Thursday, March 16, 2017

Never Out of Season

Never Out of Season by Rob Dunn
Little, Brown and Company: 3/14/17
eBook review copy; 336 pages
ISBN-13: 9780316260725

Never Out of Season: How Having the Food We Want When We Want It Threatens Our Food Supply and Our Future by Rob Dunn is a highly recommended discourse on the importance of diversity in our increasingly genetically standardized crops grown worldwide.

We used to know what season it was and where a person lived based on what food was available. Now agriculture has been globalized and homogenized. Food crops are breed for taste, productiveness and hardiness - and then that selected variety is the one relied upon almost exclusively. We are standardizing crops. Now the taste is always the same, rather than greatly differing between different types of, for example, bananas.

Dunn points out that the Irish potato famine "was not the last ancient plague but rather the first truly modern one. And whereas the threat from the potato famine was regional, the threat we now face, in our far more connected economy, is global." In 1845 the Irish were more dependent on the potato than anyone else, and when disease we call late blight hit the potato crop, it caused the famine. With the standardization of crops we are setting ourselves up for the same kind of event. A single blight, disease, pathogen could at any moment attack a specific crop and destroy it. "We need ever more food from each acre and so are bound to those crops that produce the most. Just as it was for the Irish, each time a child is born our reliance on our most productive crops increases. Corn in North America. Wheat in Europe. Cassava in Africa. Rice in Asia."
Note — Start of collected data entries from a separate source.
(** * Qcover: QUBO / Ising helpers, the Max-Cut wrapper and the tensor-network
      circuit evaluator, embedded shallowly.

    Sources embedded here:
    - [Qcover/applications/common.py]   ([Common])
    - [Qcover/applications/max_cut.py]  ([MaxCutApp])
    - [Qcover/backends/circuitbytensor.py] ([Backend])

    Numbers.  A number is the rational it stands for ([Q]): every finite
    float64, every int64 and every Python int is one.  Literals of the code
    are the float64 they denote ([eps]).  The modules [Common], [MaxCutApp]
    and [Backend] compute with exact operations, kept in the order in which
    the code performs them; [Machine] computes get_Qmatrix and
    get_most_small_ising with the operations of the element type, which
    round in float64 and wrap in int64.  Equality of computed numbers is
    [Qeq] ([==]) where algebra is involved and Leibniz equality where the
    code merely moves or stores a value.

    Failure.  A Python exception is a value of [exn]; a computation that may
    raise has type [result A]. *)

From Stdlib Require Import String Ascii DecimalString.
From Stdlib Require Import List Arith ZArith QArith Qabs Lia Lqa Bool.
From Stdlib Require Import Setoid Morphisms.
From Stdlib Require Floats.
Import ListNotations.

Set Implicit Arguments.

(* ================================================================== *)
(** * Python runtime: exceptions, loops, indexing *)
(* ================================================================== *)

Inductive exn : Type :=
| IndexError
| KeyError
| TypeError
| ValueError
| AttributeError
| AssertionError
| NetworkXError
| UnboundLocalError.

Inductive result (A : Type) : Type :=
| Ok (a : A)
| Raise (e : exn).

Arguments Ok {A} a.
Arguments Raise {A} e.

Definition bind {A B} (m : result A) (k : A -> result B) : result B :=
  match m with
  | Ok a => k a
  | Raise e => Raise e
  end.

Declare Scope py_scope.
Delimit Scope py_scope with py.
Notation "x <- m ;; k" := (bind m (fun x => k))
  (at level 61, m at next level, right associativity) : py_scope.
Notation "' p <- m ;; k" := (bind m (fun p => k))
  (at level 61, p pattern, m at next level, right associativity) : py_scope.
Open Scope py_scope.

(** [for a in l: s = body a s], stopping at the first exception. *)
Fixpoint for_ {A S} (l : list A) (body : A -> S -> result S) (s : S)
  : result S :=
  match l with
  | [] => Ok s
  | a :: l' => s' <- body a s ;; for_ l' body s'
  end.

(** [range(n)] *)
Definition range (n : nat) : list nat := seq 0 n.

(** [l[i]] for a list and a non-negative index. *)
Definition getitem {A} (l : list A) (i : nat) : result A :=
  match nth_error l i with
  | Some a => Ok a
  | None => Raise IndexError
  end.

(** [l[i] = v] *)
Fixpoint setitem {A} (l : list A) (i : nat) (v : A) : result (list A) :=
  match l, i with
  | [], _ => Raise IndexError
  | _ :: t, O => Ok (v :: t)
  | h :: t, S i' => t' <- setitem t i' v ;; Ok (h :: t')
  end.

(** A field that is still [None] cannot be subscripted or counted up to. *)
Definition unwrap {A} (o : option A) : result A :=
  match o with
  | Some a => Ok a
  | None => Raise TypeError
  end.

(** Nor does [None] have the methods of a dictionary. *)
Definition method_of {A} (o : option A) : result A :=
  match o with
  | Some a => Ok a
  | None => Raise AttributeError
  end.

(** A doubly nested loop over [range n] x [range n] visits the cells in
    row-major order. *)
Definition cells (n : nat) : list (nat * nat) :=
  flat_map (fun i => map (pair i) (range n)) (range n).

(** The list [l] with position [i] overwritten; nothing happens out of
    range (the Python assignment raises there, see [setitem]). *)
Fixpoint upd {A} (l : list A) (i : nat) (v : A) : list A :=
  match l, i with
  | [], _ => []
  | _ :: t, O => v :: t
  | h :: t, S i' => h :: upd t i' v
  end.

(* ================================================================== *)
(** * Python dictionaries *)
(* ================================================================== *)

(** Keys of a dictionary are compared with [==]. *)
Class Hashable (K : Type) := key_eq_dec : forall x y : K, {x = y} + {x <> y}.

#[global] Instance nat_hashable : Hashable nat := Nat.eq_dec.
#[global] Instance string_hashable : Hashable string := string_dec.
#[global] Instance pair_hashable {A B} `{Hashable A} `{Hashable B}
  : Hashable (A * B).
Proof.
  intros [a b] [a' b'].
  destruct (key_eq_dec a a') as [Ea | Na]; [|right; congruence].
  destruct (key_eq_dec b b') as [Eb | Nb]; [left | right]; congruence.
Defined.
The problem is that with reduced diversity of crops, we are setting ourselves up for failure because now when a pathogen attacks a crop it has the potential to wipe it out completely. We no longer have the many different varieties grown in different places so if one variety is wiped out, the entire crop could no longer exist. The key is to keep the wild relatives of our crops available. We need all the species alive and their seeds available as a key to combat any future plagues. We are reducing the number of varieties of crops we depend upon for food when we need to be protecting the varieties in order to protect our future food supplies.

Dunn covers a variety of crops including bananas, coffee, cacao, wheat, corn, cassava, and potatoes. He also tells about the forward thinking of Soviet botanist Nikolai Vavilov who began collecting a wide variety of seeds in the 1940s and those who understood the need to protect the seed bank during WWII. Dunn extensively discusses the "doomsday vault" in Norway where seeds are preserved against a future apocalypse.

Never Out of Season is well-researched and contains extensive notes for each chapter and the sources cited. There is also an index. Even though it is a scholarly work, it is very accessible for anyone who is interested in agriculture, history, and food science.

Disclosure: My review copy was courtesy of Little, Brown and Company.